(* ===== verification/Teardown.v ===== *)
(** The ends of the objects of the daemon that the other files leave out: the destructors of the
    registries of signals and resources ([SignalRegistry.cpp], [ResourceRegistry.cpp]) and of the memory
    pools ([MemoryPool.cpp]), the timers of the two daemons ([PulseMonitor.cpp],
    [ClientGarbageCollector.cpp]), the socket of the classifier ([NetLinkComm.cpp]) and the two functions
    its library exports ([ContextualClassifier.cpp]).

    What a destructor deletes is a list, in its order; the maps are walked in the order of [HashOrder]. *)
From S2P Require Import RestuneInit.
From S2P Require Import Prelude UrmTypes StdString AuxRoutines Resource UrmPlatformAL SignalRegistry.
From S2P Require Import ResourceRegistry MemoryPool Request.
Open Scope string_scope.
Open Scope list_scope.
Open Scope Z_scope.

(** ** SignalRegistry *)
Module Signals.

(** [freeSignalConfig]: the objects deleted, the resources before the configuration that holds them. *)
Inductive Freed := FreedPermissions | FreedDerivatives | FreedResource (r : option Resource) | FreedResources
  | FreedSignal (s : SignalInfo).
Definition freeSignalConfig (signalInfo : option SignalInfo) : list Freed :=
  match signalInfo with
  | None => []
  | Some s =>
    from_option (fun _ => [FreedPermissions]) [] (SignalRegistry.mPermissions s) ++
    from_option (fun _ => [FreedDerivatives]) [] (mDerivatives s) ++
    from_option (fun l => map FreedResource l ++ [FreedResources]) [] (mSignalResources s) ++
    [FreedSignal s]
  end.

(** The configurations of one entry: the default one, then the list of the variants. *)
Definition conf_infos (conf : SignalConf) : list SignalInfo :=
  option_list (mSignalInfo conf) ++ mFeatureSignals conf.

Definition SignalRegistry_destroy `{HashOrder} (r : SignalRegistry) : list Freed :=
  concat (map (fun e => freeSignalConfig (mSignalInfo e.2) ++ concat (map (fun s => freeSignalConfig (Some s)) (mFeatureSignals e.2)))
    (hash_order (mSignalsConfigs r))).

Definition is_signal (f : Freed) : bool := match f with FreedSignal _ => true | _ => false end.
Definition freed_signals (l : list Freed) : list SignalInfo :=
  omap (fun f => match f with FreedSignal s => Some s | _ => None end) l.

Definition stored (m : gmap Z SignalConf) : list SignalInfo :=
  concat (map (fun e => conf_infos e.2) (map_to_list m)).

Lemma freed_signals_app l k : freed_signals (l ++ k) = freed_signals l ++ freed_signals k.
Proof. apply omap_app. Qed.

Lemma freed_one s : freed_signals (freeSignalConfig (Some s)) = [s].
Proof.
  unfold freeSignalConfig. rewrite !freed_signals_app.
  assert (forall l, freed_signals (map FreedResource l) = []) as Hr by (by induction l).
  destruct (SignalRegistry.mPermissions s), (mDerivatives s), (mSignalResources s); cbn;
    rewrite ?freed_signals_app, ?Hr; done.
Qed.

Lemma freed_entry conf :
  freed_signals (freeSignalConfig (mSignalInfo conf) ++ concat (map (fun s => freeSignalConfig (Some s)) (mFeatureSignals conf))) =
  conf_infos conf.
Proof.
  rewrite freed_signals_app. unfold conf_infos. f_equal.
  - destruct (mSignalInfo conf); [apply freed_one|done].
  - induction (mFeatureSignals conf) as [|s l IH]; [done|]. cbn [map concat].
    by rewrite freed_signals_app, freed_one, IH.
Qed.

Lemma freed_destroy `{HashOrder} r : freed_signals (SignalRegistry_destroy r) ≡ₚ stored (mSignalsConfigs r).
Proof.
  unfold SignalRegistry_destroy, stored. rewrite <- (hash_order_perm (mSignalsConfigs r)).
  induction (hash_order (mSignalsConfigs r)) as [|[k conf] l IH]; [done|]. cbn [map concat].
  by rewrite freed_signals_app, freed_entry, IH.
Qed.

(** The other entries are untouched by a registration. *)
Lemma stored_insert k conf m : length (stored (<[k := conf]> m)) =
  (length (conf_infos conf) + length (stored (delete k m)))%nat.
Proof.
  unfold stored. rewrite <- insert_delete_eq.
  rewrite map_to_list_insert by apply lookup_delete_eq. cbn [map concat]. by rewrite length_app.
Qed.

Lemma stored_lookup k conf m : m !! k = Some conf ->
  length (stored m) = (length (conf_infos conf) + length (stored (delete k m)))%nat.
Proof. intros Hk. rewrite <- (insert_id m k conf Hk) at 1. by rewrite stored_insert. Qed.

Lemma stored_none k m : m !! k = None -> length (stored m) = length (stored (delete k m)).
Proof. intros Hk. by rewrite delete_id. Qed.

Lemma replace_duplicate_length s : forall l l' b, replace_duplicate s l = Ok (l', b) -> length l' = length l.
Proof.
  induction l as [|c l IH]; intros l' b E; cbn in E; [by simplify_eq|].
  destruct (isDuplicateConfig c s) as [[]|]; cbn in E; simplify_eq; [done|].
  destruct (replace_duplicate s l) as [[k b']|]; cbn in E; simplify_eq. cbn. by erewrite IH.
Qed.

Lemma chk_s_value w z t : chk_s w z = Ok t -> t = z.
Proof. unfold chk_s. case_match; congruence. Qed.

#[local] Arguments replace_duplicate : simpl never.

(** What a registration does to the number of stored configurations. *)
Lemma registerSignal_count p r r' : registerSignal p r = Ok r' ->
  mTotalSignals r' - Z.of_nat (length (stored (mSignalsConfigs r'))) =
  mTotalSignals r - Z.of_nat (length (stored (mSignalsConfigs r))).
Proof.
  unfold registerSignal. destruct p as [s|]; cbn; [|by intros [= <-]].
  destruct (mSignalCategory s =? 0); [by intros [= <-]|]. unfold map_index.
  destruct (mSignalsConfigs r !! signalBitmap s) as [conf|] eqn:Ek.
  - pose proof (stored_lookup _ _ _ Ek) as Hm. destruct (mHasExtraAttrs s).
    + destruct (mFeatureSignals conf) as [|v l] eqn:El; cbn.
      * intros E. destruct (chk_s 32 _) as [t|] eqn:Et; [|done]. cbn in E. injection E as <-.
        apply chk_s_value in Et as ->. cbn. rewrite stored_insert. unfold conf_infos in *. rewrite El in Hm.
        cbn. rewrite length_app in *. cbn in *. lia.
      * unfold addToFeaturedSigList. destruct (replace_duplicate s (v :: l)) as [[k b]|] eqn:Er; [|done].
        pose proof (replace_duplicate_length _ _ _ _ Er) as Hlen. cbn. unfold conf_infos in Hm. rewrite El in Hm.
        destruct b; cbn.
        -- intros [= <-]. cbn. rewrite stored_insert. unfold conf_infos. cbn in *. rewrite !length_app in *. cbn in *. lia.
        -- intros E. destruct (chk_s 32 _) as [t|] eqn:Et; [|done]. cbn in E. injection E as <-.
           apply chk_s_value in Et as ->. cbn. rewrite stored_insert. unfold conf_infos. cbn in *. rewrite !length_app in *. cbn in *. lia.
    + cbn. intros E. case_bool_decide as Hi.
      * cbn in E. injection E as <-. cbn. rewrite stored_insert. destruct Hi as [d Hd].
        unfold conf_infos in *. rewrite Hd in Hm. cbn in *. lia.
      * destruct (chk_s 32 _) as [t|] eqn:Et; [|done]. cbn in E. injection E as <-. apply chk_s_value in Et as ->.
        cbn. rewrite stored_insert. apply eq_None_not_Some in Hi. unfold conf_infos in *. rewrite Hi in Hm. cbn in *. lia.
  - pose proof (stored_none _ _ Ek) as Hm. intros E.
    destruct (mHasExtraAttrs s); cbn in E; destruct (chk_s 32 _) as [t|] eqn:Et; try done;
      cbn in E; injection E as <-; apply chk_s_value in Et as ->; cbn; rewrite stored_insert, delete_insert_eq; cbn; lia.
Qed.

Definition register (l : list (option SignalInfo)) (r : SignalRegistry) : result SignalRegistry :=
  foldl (fun m p => r ← m; registerSignal p r) (Ok r) l.

(** Whatever is registered, the destructor deletes as many configurations as [getSignalsConfigCount]
    says there are. *)
Theorem destroy_frees_all `{HashOrder} (l : list (option SignalInfo)) (r : SignalRegistry) :
  register l SignalRegistry_init = Ok r ->
  Z.of_nat (length (freed_signals (SignalRegistry_destroy r))) = getSignalsConfigCount r.
Proof.
  intros E. rewrite freed_destroy. unfold getSignalsConfigCount.
  assert (forall l r0, register l r0 = Ok r ->
    mTotalSignals r - Z.of_nat (length (stored (mSignalsConfigs r))) =
    mTotalSignals r0 - Z.of_nat (length (stored (mSignalsConfigs r0)))) as Hl.
  { clear. intros l. unfold register. induction l as [|p l IH]; intros r0 E; cbn in E; [by simplify_eq|].
    destruct (registerSignal p r0) as [r1|f] eqn:E1.
    - rewrite (IH r1 E). by apply registerSignal_count with p.
    - exfalso. clear -E. induction l; cbn in E; [done|auto]. }
  specialize (Hl l _ E). unfold stored at 2 in Hl. cbn [SignalRegistry_init mTotalSignals mSignalsConfigs] in Hl.
  rewrite map_to_list_empty in Hl. cbn in Hl. lia.
Qed.
(* ===== verification/Lifecycle.v ===== *)
(** The life of a request in the server, from the queue to the files and back: what the consumer of
    [RequestQueue.cpp] (Server.v), the CocoTable (CocoTable.v), the timer of the request (Request.v)
    and the callbacks on the files (Effects.v) make of it together.

    The lists of the table are given by [pend], as in CocoTable.v; a request of priority [prio] holds
    the nodes [xs].  The theorems are about requests
    whose nodes, but for the skipped ones ([RES_SKIP], which the table leaves alone and the request frees),
    are applied globally, and about the turns of [consumable]. *)
From S2P Require Import Prelude UrmTypes Message Resource DLManager AuxRoutines TargetRegistry.
From S2P Require Import ResourceRegistry Request RequestHandler Double CocoTable ClientDataManager OrderedQueue RequestManager RateLimiter.
From S2P Require Import Events History Server.
Open Scope list_scope.
Open Scope Z_scope.

(** [xs] taken out of every list. *)
Definition without (xs : list positive) (pend : Pending) : Pending :=
  fun i j => filter (fun y => y ∉ xs) (pend i j).

(** Two states of the lists that agree everywhere. *)
Definition same_lists (pend pend' : Pending) : Prop := forall i j, pend i j = pend' i j.
#[export] Instance same_lists_equiv : Equivalence same_lists.
Proof. split; [by intros ? ? ?|by intros ? ? Hs ? ?|]. intros p1 p2 p3 H1 H2 i j. by rewrite H1. Qed.

Lemma filter_notin_id (xs l : list positive) : (forall y, y ∈ l -> y ∉ xs) -> filter (fun y => y ∉ xs) l = l.
Proof.
  induction l as [|y l IH]; intros Hl; [done|]. rewrite filter_cons_True by (apply Hl; by left).
  f_equal. apply IH. intros z Hz. apply Hl. by right.
Qed.

Lemma filter_notin_ext (xs ys l : list positive) : (forall y, y ∈ l -> (y ∈ xs <-> y ∈ ys)) ->
  filter (fun y => y ∉ xs) l = filter (fun y => y ∉ ys) l.
Proof.
  induction l as [|y l IH]; intros Hl; [done|]. pose proof (Hl y ltac:(by left)) as Hy.
  destruct (decide (y ∈ xs)) as [Hin|Hin].
  - rewrite !filter_cons_False by tauto. apply IH. intros z Hz. apply Hl. by right.
  - rewrite !filter_cons_True by tauto. f_equal. apply IH. intros z Hz. apply Hl. by right.
Qed.

Lemma without_nil pend : same_lists (without [] pend) pend.
Proof. intros i j. apply filter_notin_id. set_solver. Qed.

Lemma without_without xs ys pend : same_lists (without xs (without ys pend)) (without (ys ++ xs) pend).
Proof. intros i j. unfold without. rewrite list_filter_filter. apply list_filter_iff. set_solver. Qed.

Lemma without_comm xs ys pend : same_lists (without xs (without ys pend)) (without ys (without xs pend)).
Proof. intros i j. unfold without. rewrite !list_filter_filter. apply list_filter_iff. set_solver. Qed.

Lemma without_elem xs pend i j y : (y ∈ without xs pend i j) <-> (y ∉ xs) /\ (y ∈ pend i j).
Proof. unfold without. by rewrite list_elem_of_filter. Qed.

Lemma without_same xs pend pend' : same_lists pend pend' -> same_lists (without xs pend) (without xs pend').
Proof. intros Hs i j. unfold without. by rewrite Hs. Qed.

Lemma delete_elem_without x l : filter (fun y => y ∉ [x]) l = delete_elem x l.
Proof.
  unfold delete_elem. induction l as [|y l IH]; [done|]. destruct (decide (y = x)) as [->|Hne].
  - rewrite !filter_cons_False by set_solver. done.
  - rewrite !filter_cons_True by set_solver. by rewrite IH.
Qed.

(** Taking a node out of a list it was inserted into gives the list back. *)
Lemma policy_list_without p s x l : x ∉ l -> filter (fun y => y ∉ [x]) (policy_list p s x l) = l.
Proof.
  intros Hx. assert (filter (fun y => y ∉ [x]) l = l) as Hl by (apply filter_notin_id; set_solver).
  assert (forall better, filter (fun y => y ∉ [x]) (policy_insert better x l) = l) as Hins.
  { intros better. clear Hl. induction l as [|y l IH]; cbn [policy_insert].
    - rewrite filter_cons_False by set_solver. done.
    - destruct (better y).
      + rewrite filter_cons_False by set_solver. apply filter_notin_id. set_solver.
      + rewrite filter_cons_True by set_solver. f_equal. apply IH. set_solver. }
  assert (filter (fun y => y ∉ [x]) (l ++ [x]) = l) as Happ.
  { rewrite filter_app, Hl, (filter_cons_False _ x) by set_solver. by rewrite filter_nil, app_nil_r. }
  destruct p; cbn [policy_list]; try apply Hins; try exact Happ.
  rewrite filter_cons_False by set_solver. exact Hl.
Qed.

Section Steps.
Context {R : Type} `{!ResourceConfigs R} (reg : R) (mode : Z).

(** [x] is pending in the list of its resource, at [prio]. *)
Definition pending_at (w : World) (pend : Pending) (prio : nat) (x : positive) : Prop :=
  exists r i conf cb tb, st_data (store w) !! x = Some r /\ getResAction r <> RES_SKIP /\
    is_global reg mode (getResCode r) i conf cb tb /\ (prio < 4)%nat /\ x ∈ pend i prio.

(** What a sequence of insertions makes of the lists: the nodes are different, each is pending in its
    list, and without them the lists are what they were. *)
Lemma inserted_nodes w prio : forall xs pend pend',
  op_steps reg mode w pend (map (fun x => OpInsert x prio) xs) pend' ->
  same_lists (without xs pend') pend /\ Forall (pending_at w pend' prio) xs /\
  (forall x, x ∈ xs -> forall i j, x ∉ pend i j) /\ NoDup xs.
Proof.
  induction xs as [|x xs IH]; intros pend pend' Hs; inversion Hs as [|? ? pend1 ? ? Hs1 Hs2]; subst.
  { split_and!; [apply without_nil|constructor|set_solver|constructor]. }
  inversion Hs1 as [? ? r i conf cb tb Hq Ha Hg Hp|]; subst. clear Hs1.
  destruct (IH _ _ Hs2) as (Hsame & Hall & Hfresh & Hnd).
  pose proof (q_fresh _ _ _ _ Hq) as Hx. set (l := policy_list (mPolicy conf) (store w) x (pend i prio)) in *.
  assert (x ∈ l) as Hxl by (unfold l; rewrite policy_list_Permutation; by left).
  assert (same_lists (without [x] (upd pend i prio l)) pend) as H1.
  { intros i' j'. unfold without. destruct (decide (i' = i /\ j' = prio)) as [[-> ->]|Hne].
    - rewrite upd_eq. by apply policy_list_without.
    - rewrite upd_ne by done. apply filter_notin_id. intros y Hy Hin. apply list_elem_of_singleton in Hin as ->.
      by apply (Hx i' j'). }
  assert (x ∉ xs) as Hxs.
  { intros Hin. apply (Hfresh x Hin i prio). by rewrite upd_eq. }
  split_and!.
  - etrans; [symmetry; apply (without_without xs [x])|]. etrans; [apply without_comm|].
    etrans; [by apply without_same|]. exact H1.
  - constructor; [|done]. exists r, i, conf, cb, tb. split_and!; [apply Hq|done|done|done|].
    assert (x ∈ without xs pend' i prio) as Hin by (rewrite Hsame, upd_eq; done).
    by apply without_elem in Hin as [_ ?].
  - intros y [->|Hy]%elem_of_cons; [done|]. intros i' j' Hin. apply (Hfresh y Hy i' j').
    destruct (decide (i' = i /\ j' = prio)) as [[-> ->]|Hne]; [|by rewrite upd_ne].
    rewrite upd_eq. unfold l. rewrite policy_list_Permutation. by right.
  - by constructor.
Qed.

(** No node is in two lists. *)
Definition disjoint_lists (pend : Pending) : Prop :=
  forall i j i' j' x, x ∈ pend i j -> x ∈ pend i' j' -> i = i' /\ j = j'.

(** The removals of pending nodes are steps of the table. *)
Lemma removal_steps w prio : forall xs pend, NoDup xs -> disjoint_lists pend ->
  Forall (pending_at w pend prio) xs ->
  exists pend', op_steps reg mode w pend (map (fun x => OpRemove x prio) xs) pend' /\
    same_lists pend' (without xs pend).
Proof.
  induction xs as [|x xs IH]; intros pend Hnd Hdis Hall.
  { exists pend. split; [constructor|]. symmetry. apply without_nil. }
  apply NoDup_cons in Hnd as [Hx Hnd].
  apply Forall_cons in Hall as [(r & i & conf & cb & tb & Hr & Ha & Hg & Hp & Hin) Hall].
  set (pend1 := upd pend i prio (delete_elem x (pend i prio))).
  assert (same_lists pend1 (without [x] pend)) as H1.
  { intros i' j'. unfold pend1, without. destruct (decide (i' = i /\ j' = prio)) as [[-> ->]|Hne].
    - rewrite upd_eq. symmetry. apply delete_elem_without.
    - rewrite upd_ne by done. symmetry. apply filter_notin_id. intros y Hy Hyx.
      apply list_elem_of_singleton in Hyx as ->. by destruct (Hdis i' j' i prio x Hy Hin) as [-> ->]; destruct Hne. }
  assert (forall i' j' y, y ∈ pend1 i' j' -> y ∈ pend i' j') as Hsub.
  { intros i' j' y. rewrite H1. by intros [_ ?]%without_elem. }
  destruct (IH pend1 Hnd) as (pend' & Hs & Hsame).
  { intros i1 j1 i2 j2 y H2 H3. eauto. }
  { apply Forall_forall. intros y Hy. rewrite Forall_forall in Hall.
    destruct (Hall y Hy) as (r' & i' & conf' & cb' & tb' & H2 & H3 & H4 & H5 & H6).
    exists r', i', conf', cb', tb'. split_and!; try done. rewrite H1. apply without_elem. split; [|done].
    intros Hyx. apply list_elem_of_singleton in Hyx as ->. done. }
  exists pend'. split.
  - eapply steps_cons; [|exact Hs]. by eapply step_remove.
  - etrans; [exact Hsame|]. etrans; [by apply without_same|]. apply (without_without xs [x]).
Qed.
End Steps.

(** The node whose value each resource has, as the callbacks called so far have set it. *)
Definition View : Type := Z -> option positive.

□ □ □ □ □ □ □

● TASK DETAILS
What is needed is an exact copy of the entries from their first line down to the line with "registries of signals", that line included, and nothing beyond it.

● EXERCISE OUTPUT
(* ===== verification/Teardown.v ===== *)
(** The ends of the objects of the daemon that the other files leave out: the destructors of the
    registries of signals and resources ([SignalRegistry.cpp], [ResourceRegistry.cpp]) and of the memory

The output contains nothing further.